Two other major international games were postponed. The World University Games were scheduled to be held in China in June and July. After a COVID-19 outbreak swept through the city, the Games were canceled and will take place in 2023 on to-be-announced dates. China is currently undergoing the worst outbreak of the virus since the pandemic began. Shanghai, meanwhile, has brought the outbreak under control, but Beijing is undergoing targeted lockdowns.

In addition to the NFL, other sports leagues have been affected by the virus as well. The NHL, for instance, has temporarily halted operations after a spike in COVID-19. As a result of this outbreak, many players have been forced to sit out of games, and leagues have adjusted their coronavirus best practices to protect the athletes and spectators. The affected players have been vaccinated and will be allowed to return to team activities and games in a day or two.

Point per reception

In fantasy football, point per reception scoring is a great way to boost your players’ fantasy points. Players score one point for each reception they make, so running backs, wide receivers, and tight ends are more likely to be in high scoring roles. In PPR leagues, you can earn an extra point for every reception your wide receiver makes, which can be beneficial for your fantasy football team. But what does PPR mean for receivers?

First, it is an interesting term to know. In football, a touchdown is worth four points, and a reception is worth one point. In the other sports, such as baseball, hockey, basketball, and tennis, you score points for a touchdown when you score an ice cream cone. This is called a “point per reception.” In daily fantasy sports, the concept is known as Half-PPR. The standard scoring rules still apply, but you are awarded four points for a touchdown passed.

Another common misconception about PPR is that it makes it harder for running backs to earn points in PPR leagues. In reality, however, half-PPR is a reasonable compromise. In most fantasy leagues, the value of a non-passing touchdown is six points, so a player with twelve receptions would earn two touchdowns. Thus, half PPR is more realistic than full PPR. Moreover, half-PPR is more balanced than full PPR.

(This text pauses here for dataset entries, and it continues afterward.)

(* ===== verification/ThreadTree.v ===== *)
(** Model of [ThreadTree] of src/simpleperf/thread_tree.h and thread_tree.cpp:
    threads, their map sets and the shared libraries, fed by records.

    Pointers are indices: a [ThreadEntry*] is the thread id it is stored
    under, a [MapSet*] an index of [map_set_storage_] (threads of one process
    share it), a [Dso*] an index of [dsos_]. *)
From stdpp Require Import base list numbers strings gmap.
From Stdlib Require Import ZArith Lia.
From S2P Require Import Prelude Utils RecordBase Records SampleRecord RecordRead Maps KernelSymbols Dso.

Record MapSet := mkMapSet { maps : list MapEntry; version : Z }.

Record ThreadEntry := mkThread { th_pid : Z; th_tid : Z; th_comm : bytes; th_maps : nat }.

Record ThreadTree := mkTree {
  thread_tree_ : gmap Z ThreadEntry;
  map_set_storage_ : list MapSet;
  kernel_maps_ : MapSet;
  dsos_ : list Dso;
  module_dso_tree_ : gmap bytes nat;
  user_dso_tree_ : gmap bytes nat;
  show_ip_for_unknown_symbol_ : bool;
  show_mark_for_unknown_symbol_ : bool;
  unknown_symbol_ : Symbol;
  globals_ : DsoGlobals;    (* the static members of Dso *)
}.

Definition unknown_dso_ : nat := 0.
Definition kernel_dso_ : nat := 1.
Definition unknown_map_ : MapEntry := mkMap 0 UINT64_MAX 0 0 (Some unknown_dso_) false 0.

Definition DEFAULT_KERNEL_MMAP_NAME : bytes := str "[kernel.kallsyms]".
Definition DEFAULT_KERNEL_MMAP_NAME_PERF : bytes := str "[kernel.kallsyms]_text".
Definition DEFAULT_EXECNAME_FOR_THREAD_MMAP : bytes := str "//anon".
Definition PROT_JIT_SYMFILE_MAP : Z := 0x4000.

(** * Member updates *)

Definition set_threads (x : gmap Z ThreadEntry) (t : ThreadTree) : ThreadTree :=
  mkTree x (map_set_storage_ t) (kernel_maps_ t) (dsos_ t) (module_dso_tree_ t) (user_dso_tree_ t)
    (show_ip_for_unknown_symbol_ t) (show_mark_for_unknown_symbol_ t) (unknown_symbol_ t) (globals_ t).
Definition set_map_sets (x : list MapSet) (t : ThreadTree) : ThreadTree :=
  mkTree (thread_tree_ t) x (kernel_maps_ t) (dsos_ t) (module_dso_tree_ t) (user_dso_tree_ t)
    (show_ip_for_unknown_symbol_ t) (show_mark_for_unknown_symbol_ t) (unknown_symbol_ t) (globals_ t).
Definition set_kernel_maps (x : MapSet) (t : ThreadTree) : ThreadTree :=
  mkTree (thread_tree_ t) (map_set_storage_ t) x (dsos_ t) (module_dso_tree_ t) (user_dso_tree_ t)
    (show_ip_for_unknown_symbol_ t) (show_mark_for_unknown_symbol_ t) (unknown_symbol_ t) (globals_ t).
Definition set_dsos (x : list Dso) (t : ThreadTree) : ThreadTree :=
  mkTree (thread_tree_ t) (map_set_storage_ t) (kernel_maps_ t) x (module_dso_tree_ t) (user_dso_tree_ t)
    (show_ip_for_unknown_symbol_ t) (show_mark_for_unknown_symbol_ t) (unknown_symbol_ t) (globals_ t).
Definition set_modules (x : gmap bytes nat) (t : ThreadTree) : ThreadTree :=
  mkTree (thread_tree_ t) (map_set_storage_ t) (kernel_maps_ t) (dsos_ t) x (user_dso_tree_ t)
    (show_ip_for_unknown_symbol_ t) (show_mark_for_unknown_symbol_ t) (unknown_symbol_ t) (globals_ t).
Definition set_users (x : gmap bytes nat) (t : ThreadTree) : ThreadTree :=
  mkTree (thread_tree_ t) (map_set_storage_ t) (kernel_maps_ t) (dsos_ t) (module_dso_tree_ t) x
    (show_ip_for_unknown_symbol_ t) (show_mark_for_unknown_symbol_ t) (unknown_symbol_ t) (globals_ t).
Definition ShowIpForUnknownSymbol (t : ThreadTree) : ThreadTree :=
  mkTree (thread_tree_ t) (map_set_storage_ t) (kernel_maps_ t) (dsos_ t) (module_dso_tree_ t)
    (user_dso_tree_ t) true (show_mark_for_unknown_symbol_ t) (unknown_symbol_ t) (globals_ t).
Definition ShowMarkForUnknownSymbol (t : ThreadTree) : ThreadTree :=
  mkTree (thread_tree_ t) (map_set_storage_ t) (kernel_maps_ t) (dsos_ t) (module_dso_tree_ t)
    (user_dso_tree_ t) (show_ip_for_unknown_symbol_ t) true (Symbol_new (str "*unknown") 0 UINT64_MAX)
    (globals_ t).
Definition SetKallsyms (x : bytes) (t : ThreadTree) : ThreadTree :=
  mkTree (thread_tree_ t) (map_set_storage_ t) (kernel_maps_ t) (dsos_ t) (module_dso_tree_ t)
    (user_dso_tree_ t) (show_ip_for_unknown_symbol_ t) (show_mark_for_unknown_symbol_ t)
    (unknown_symbol_ t) (SetKallsyms_global x (globals_ t)).

(** * Threads *)

(** [CreateThread], given the [FindThreadOrNew] it calls for the process. *)
Definition CreateThread (find : Z -> Z -> ThreadTree -> res ThreadTree) (pid tid : Z) (t : ThreadTree)
    : res ThreadTree :=
  '(t, m) ←
    (if pid =? tid then
       Ok (set_map_sets (map_set_storage_ t ++ [mkMapSet [] 0]) t, length (map_set_storage_ t))
     else
       t ← find pid pid t;
       match thread_tree_ t !! pid with
       | Some process => Ok (t, th_maps process)
       | None => OutOfBounds
       end);
  match thread_tree_ t !! tid with
  | Some _ => CheckFailed
  | None => Ok (set_threads (<[tid := mkThread pid tid (str "unknown") m]> (thread_tree_ t)) t)
  end.

(** [fuel] bounds the nesting of [FindThreadOrNew] and [CreateThread]. *)
Fixpoint FindThreadOrNew_fuel (fuel : nat) (pid tid : Z) (t : ThreadTree) : res ThreadTree :=
  match thread_tree_ t !! tid with
  | Some _ => Ok t
  | None =>
      match fuel with
      | O => OutOfBounds
      | S fuel => CreateThread (FindThreadOrNew_fuel fuel) pid tid t
      end
  end.

(** A process and a thread: two calls deep at most. *)
Definition FindThreadOrNew (pid tid : Z) (t : ThreadTree) : res ThreadTree := FindThreadOrNew_fuel 2 pid tid t.

Definition get_thread (tid : Z) (t : ThreadTree) : res ThreadEntry :=
  match thread_tree_ t !! tid with Some th => Ok th | None => OutOfBounds end.

Definition set_comm (tid : Z) (comm : bytes) (t : ThreadTree) : ThreadTree :=
  set_threads (alter (fun th => mkThread (th_pid th) (th_tid th) comm (th_maps th)) tid (thread_tree_ t)) t.

Definition SetThreadName (pid tid : Z) (comm : bytes) (t : ThreadTree) : res ThreadTree :=
  t ← FindThreadOrNew pid tid t;
  th ← get_thread tid t;
  Ok (if bool_decide (comm = th_comm th) then t else set_comm tid comm t).

Definition get_maps (i : nat) (t : ThreadTree) : res MapSet :=
  match map_set_storage_ t !! i with Some m => Ok m | None => OutOfBounds end.

Definition ForkThread (pid tid ppid ptid : Z) (t : ThreadTree) : res ThreadTree :=
  t ← FindThreadOrNew ppid ptid t;
  t ← FindThreadOrNew pid tid t;
  parent ← get_thread ptid t;
  let t := set_comm tid (th_comm parent) t in
  child ← get_thread tid t;
  if negb (pid =? ppid) then
    m ← get_maps (th_maps parent) t;
    Ok (set_map_sets (<[th_maps child := m]> (map_set_storage_ t)) t)
  else Ok t.

(** * Libraries *)

Section tree.
Context `{files : DsoFiles}.

Definition new_dso (d : Dso) (t : ThreadTree) : ThreadTree * nat :=
  (set_dsos (dsos_ t ++ [d]) t, length (dsos_ t)).

Definition FindKernelDsoOrNew (filename : bytes) (t : ThreadTree) : ThreadTree * nat :=
  if bool_decide (filename = DEFAULT_KERNEL_MMAP_NAME) || bool_decide (filename = DEFAULT_KERNEL_MMAP_NAME_PERF)
  then (t, kernel_dso_)
  else match module_dso_tree_ t !! filename with
       | Some d => (t, d)
       | None =>
           let '(t, d) := new_dso (CreateDso DSO_KERNEL_MODULE filename false (globals_ t)) t in
           (set_modules (<[filename := d]> (module_dso_tree_ t)) t, d)
       end.

(** [force_64bit = start_addr > UINT_MAX] *)
Definition FindUserDsoOrNew (filename : bytes) (start_addr : Z) (dso_type : DsoType) (t : ThreadTree)
    : ThreadTree * nat :=
  match user_dso_tree_ t !! filename with
  | Some d => (t, d)
  | None =>
      let '(t, d) := new_dso (CreateDso dso_type filename (UINT32_MAX <? start_addr) (globals_ t)) t in
      (set_users (<[filename := d]> (user_dso_tree_ t)) t, d)
  end.

(** * Maps *)

(** [FixOverlappedMap(maps, map); maps->maps.insert(map); CHECK(pair.second)] *)
Definition add_map (map : MapEntry) (m : MapSet) : res MapSet :=
  let '(l, inserted) := set_insert map (FixOverlappedMap (maps m) map) in
  if inserted then Ok (mkMapSet l (version m)) else CheckFailed.

Definition AddKernelMap (start_addr len pgoff time : Z) (filename : bytes) (t : ThreadTree) : res ThreadTree :=
  if len =? 0 then Ok t
  else
    let '(t, d) := FindKernelDsoOrNew filename t in
    m ← add_map (mkMap start_addr len pgoff time (Some d) true 0) (kernel_maps_ t);
    Ok (set_kernel_maps m t).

Standard scoring systems in sports give points for every play in each position. A quarterback, for instance, can gain points for every play he makes, including passing and receiving. Likewise, a wide receiver can gain points for a touchdown by any means, including rushing or receiving. Point per reception is an interesting way to reward athletes for their efforts. There are plenty of other ways to make your players better and earn more points, so why not try it?

Professional Practice Day

The Victorian Government has reached an in-principle agreement with the teaching union to replace the enterprise agreement. The government has suggested that schools hold professional practice day on the same day as Term 2 in order to minimise the disruption to students’ learning. The government is open to schools choosing a different day for the day. Alternatively, the government would be willing to grant schools flexibility in deciding when professional practice day will occur. Here are some tips to make the most of your PPD.

Itamar ben dor

My name is Itamar Ben-Dor, I'm 31 years old, and I spend most of my life in Jerusalem, Israel. I'm the owner of the "" I've been blogging about basketball For a very long time - both professional and college basketball. In my free time, I enjoy playing basketball (obviously!), watching movies, and spending time with my friends and family. Thanks for reading!